> [Task instructions] Reproduce exactly, from the data that follows, the line with "kinematics := ∅;", the line with "let key := String_of chipOwner in", and every line that lies between them.

#### Provided information ####

(** Modelled from the spec: [server/serializer.js] is not among the
    sources; [encode] is an opaque capability that [decode] inverts, so the
    message keeps the structured value. *)
Definition Serializer_encode (snap : Snapshot) : Snapshot := snap.

(** ** The methods of [ServerEngine] *)

(** Modelled from the spec: the constants of [shared/constants] are not
    among the sources; the methods take them as parameters.  The numeric
    ones are doubles, like every clock reading. *)
Record Constants : Type := {
  TARGET_SCORE : Z;
  TIMESTEP : Q;
  ROWS : nat;
  COLS : nat;
  ROW_SPACING : Q;
  COL_SPACING : Q;
  VERTICAL_MARGIN : Q;
  HORIZONTAL_OFFSET : Q
}.

(** [constructor({ io })]; the fields [init] assigns are still unset. *)
Definition new_ServerEngine : ServerEngine :=
  {| knownPlayers := []; frame := 0; inputBuffer := []; chips := ∅; pegs := [];
     winner := false; targetScore := 0; targetScoreInterval := false;
     score := ∅; nextTimestep := NotANumber; loop := None; world := ∅;
     kinematics := ∅; heap := ∅; nextRef := 0; intervals := [];
     immediates := 0; playerId := 0; outbox := [] |}.

Definition incrementScore (chipOwner : value) (s : ServerEngine) : ServerEngine :=
  let key := String_of chipOwner in
  set_score (<[key := plus_one (score s !! key)]> (score s)) s.

Definition decrementScore (formerPegOwner : value) (s : ServerEngine) : ServerEngine :=
  let key := String_of formerPegOwner in
  set_score (<[key := minus_one (score s !! key)]> (score s)) s.

Definition updateScore (peg chip : Body) (s : ServerEngine) : ServerEngine :=
  let formerPegOwner := ownerId (heap s !!! parentObject peg) in
  let chipOwner := ownerId (heap s !!! parentObject chip) in
  if negb (strict_eq chipOwner formerPegOwner) then
    let s := incrementScore chipOwner s in
    if truthy formerPegOwner then decrementScore formerPegOwner s else s
  else s.

(** [String(chip.ownerId) + String(chip.id)] *)
Definition combinedId (owner : value) (i : Z) : string :=
  String_of owner +:+ pretty i.

(** [bodyA.parentObject.ownerId = v] *)
Definition set_ownerId (l : loc) (v : value) (s : ServerEngine) : ServerEngine :=
  let o := heap s !!! l in
  set_heap (<[l := {| oid := oid o; ownerId := v; body := body o |}]> (heap s)) s.

(** The body of the [for] loop of [onCollisionStart]: its three [if]
    statements, in order. *)
Definition score_contact (bodyA bodyB : Body) (s : ServerEngine) : ServerEngine :=
  if String.eqb (label bodyA) "peg" && String.eqb (label bodyB) "chip"
     && negb (winner s)
  then updateScore bodyA bodyB s else s.

Definition owner_contact (bodyA bodyB : Body) (s : ServerEngine) : ServerEngine :=
  if String.eqb (label bodyA) "peg"
  then set_ownerId (parentObject bodyA) (ownerId (heap s !!! parentObject bodyB)) s
  else s.

Definition ground_contact (bodyA bodyB : Body) (s : ServerEngine) : ServerEngine :=
  if String.eqb (label bodyA) "ground" then
    let chip := heap s !!! parentObject bodyB in
    let combined := combinedId (ownerId chip) (oid chip) in
    let s := World_remove (body chip) s in
    set_chips (delete combined (chips s)) s
  else s.

Definition collide (pair : Body * Body) (s : ServerEngine) : ServerEngine :=
  let bodyA := pair.1 in
  let bodyB := pair.2 in
  ground_contact bodyA bodyB (owner_contact bodyA bodyB (score_contact bodyA bodyB s)).

Definition onCollisionStart (pairs : list (Body * Body)) (s : ServerEngine) : ServerEngine :=
  fold_left (λ s pair, collide pair s) pairs s.

(** The [CONNECTION] handler registered by [registerSocketEvents]. *)
Definition onConnection (sock : socket) (s : ServerEngine) : ServerEngine :=
  let s := set_knownPlayers (knownPlayers s ++ [sock]) s in
  let s := emit sock (CONNECTION_ESTABLISHED (playerId s mod 4)) s in
  set_playerId (S (playerId s)) s.

(** The handlers each connected socket gets. *)
Definition onNewChip (chipInfo : Input) (s : ServerEngine) : ServerEngine :=
  set_inputBuffer (inputBuffer s ++ [chipInfo]) s.

Definition onPing (sock : socket) (now : Q) (s : ServerEngine) : ServerEngine :=
  emit sock (PONG_MESSAGE now) s.

Definition onRequestServerFrame (sock : socket) (s : ServerEngine) : ServerEngine :=
  emit sock (SERVER_FRAME (frame s)) s.

(** One iteration of the [while] loop of [processInputBuffer]. *)
Definition spawn (input : Input) (s : ServerEngine) : ServerEngine :=
  let '(chip, s) := new_Chip (input_id input) (input_ownerId input)
                      (input_x input) (input_y input) s in
  let s := addToEngine chip s in
  let combined := combinedId (input_ownerId input) (input_id input) in
  set_chips (<[combined := chip]> (chips s)) s.

(** The loop, by recursion on what is left in the buffer: [shift] takes the
    head and leaves the tail in [this.inputBuffer]. *)
Fixpoint drain (pending : list Input) (s : ServerEngine) : ServerEngine :=
  match pending with
  | [] => s
  | input :: rest => drain rest (spawn input (set_inputBuffer rest s))
  end.

Definition processInputBuffer (s : ServerEngine) : ServerEngine :=
  drain (inputBuffer s) s.

Definition stopGame (s : ServerEngine) : ServerEngine :=
  clearInterval (loop s) s.

Definition detectWinner (s : ServerEngine) : ServerEngine :=
  let scores := (map_to_list (score s)).*2 in
  let winningPlayer := existsb (λ sc, number_ge sc (targetScore s)) scores in
  if winningPlayer then stopGame (set_winner true s) else s.

Definition reduceTargetScoreInterval (s : ServerEngine) : ServerEngine :=
  setInterval (set_targetScoreInterval true s).

(** The callback of the interval timer. *)
Definition onInterval (s : ServerEngine) : ServerEngine :=
  set_targetScore (targetScore s - 1) s.

(** [generateSnapshot] returns a value; like every method it is given the
    engine state and hands it on.  [Object.values] lists the chips in
    property order, here the enumeration order of the map; no statement
    depends on it. *)
Definition generateSnapshot (chips : gmap string loc) (pegs : list (option loc))
    (score : gmap string number) (winner : bool) (targetScore : Z)
    (s : ServerEngine) : Snapshot * ServerEngine :=
  let chips := (map_to_list chips).*2 in
  let chipInfo :=
    map (λ chip : loc,
           let c := heap s !!! chip in
           let p := kinematics s !!! body c in
           {| chip_id := oid c; chip_ownerId := ownerId c;
              chip_x := position_x p; chip_y := position_y p;
              chip_angle := angle p |}) chips in
  let pegInfo :=
    map (option_map (λ peg : loc,
           let p := heap s !!! peg in
           {| peg_id := oid p; peg_ownerId := ownerId p |})) pegs in
  ({| snap_chips := chipInfo; snap_pegs := pegInfo; snap_score := score;
      snap_winner := winner; snap_targetScore := targetScore |}, s).

Definition broadcastSnapshot (snap : Snapshot) (s : ServerEngine) : ServerEngine :=
  let encodedSnapshot := Serializer_encode snap in
  fold_left
    (λ s sock, emit sock (SNAPSHOT (frame s) encodedSnapshot (snap_score snap)
                            (snap_targetScore snap)) s)
    (knownPlayers s) s.

(** Modelled from the spec: [Engine.update] of the physics library, an
    opaque stepping primitive; it moves the bodies and then fires
    [collisionStart] with the pairs that started to touch. *)
Definition Engine_update (o : EngineOutcome) (s : ServerEngine) : ServerEngine :=
  onCollisionStart (out_pairs o)
    (set_kinematics (out_kinematics o ∪ kinematics s) s).

Section Methods.

Context (K : Constants).

Definition initializeScore (s : ServerEngine) : ServerEngine :=
  let s := set_targetScore (TARGET_SCORE K) s in
  let s := set_targetScoreInterval false s in
  set_score (<["0" := Int 0]> (<["1" := Int 0]> (<["2" := Int 0]> (<["3" := Int 0]> ∅)))) s.

Definition _createWalls (s : ServerEngine) : ServerEngine :=
  new_static (new_static (new_static s)).

Definition _createBucketWalls (s : ServerEngine) : ServerEngine :=
  fold_left (λ s _, new_static s) (seq 1 (COLS K - 1)) s.

Definition _createTriangles (s : ServerEngine) : ServerEngine :=
  fold_left (λ s _, new_static s) (seq 0 6) s.

(** The inner [for] loop of [_createPegs] over the columns still to
    visit; the result is the next free [id]. *)
Fixpoint createPegs_cols (row : nat) (cols : list nat) (i : nat)
    (s : ServerEngine) : nat * ServerEngine :=
  match cols with
  | [] => (i, s)
  | col :: cols' =>
      let x := (inject_Z (Z.of_nat col) * COL_SPACING K)%Q in
      let y := (VERTICAL_MARGIN K + inject_Z (Z.of_nat row) * ROW_SPACING K)%Q in
      if (row mod 2 =? 1)%nat && (col =? COLS K - 1)%nat then (i, s)
      else
        let x := if (row mod 2 =? 1)%nat then (x + HORIZONTAL_OFFSET K)%Q else x in
        let '(peg, s) := new_Peg (Z.of_nat i) x y s in
        let s := set_pegs (array_set i peg (pegs s)) s in
        let s := addToEngine peg s in
        createPegs_cols row cols' (S i) s
  end.

Fixpoint createPegs_rows (rows : list nat) (i : nat) (s : ServerEngine) : ServerEngine :=
  match rows with
  | [] => s
  | row :: rows' =>
      let '(i, s) := createPegs_cols row (seq 1 (COLS K - 1)) i s in
      createPegs_rows rows' i s
  end.

Definition _createPegs (s : ServerEngine) : ServerEngine :=
  createPegs_rows (seq 0 (ROWS K)) 0%nat s.

Definition createEnvironment (s : ServerEngine) : ServerEngine :=
  _createTriangles (_createPegs (_createBucketWalls (_createWalls s))).

(** [registerSocketEvents] resets the connection counter its handler
    captures; the handlers themselves are the [on...] functions. *)
Definition init (s : ServerEngine) : ServerEngine :=
  let s := set_chips ∅ s in
  let s := set_pegs [] s in
  let s := set_winner false s in
  let s := initializeScore s in
  let s := createEnvironment s in
  set_playerId 0%nat s.

(** One iteration of the [while] loop of [startGame], cut at the points the
    statements refer to: input intake, the physics step, the win check and
    timer start, and from the snapshot on. *)
Definition intake (s : ServerEngine) : ServerEngine :=
  let s := set_frame (frame s + 1) s in
  if negb (bool_decide (inputBuffer s = [])) then processInputBuffer s else s.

####

> [Response]
     kinematics := ∅; heap := ∅; nextRef := 0; intervals := [];
     immediates := 0; playerId := 0; outbox := [] |}.

Definition incrementScore (chipOwner : value) (s : ServerEngine) : ServerEngine :=
  let key := String_of chipOwner in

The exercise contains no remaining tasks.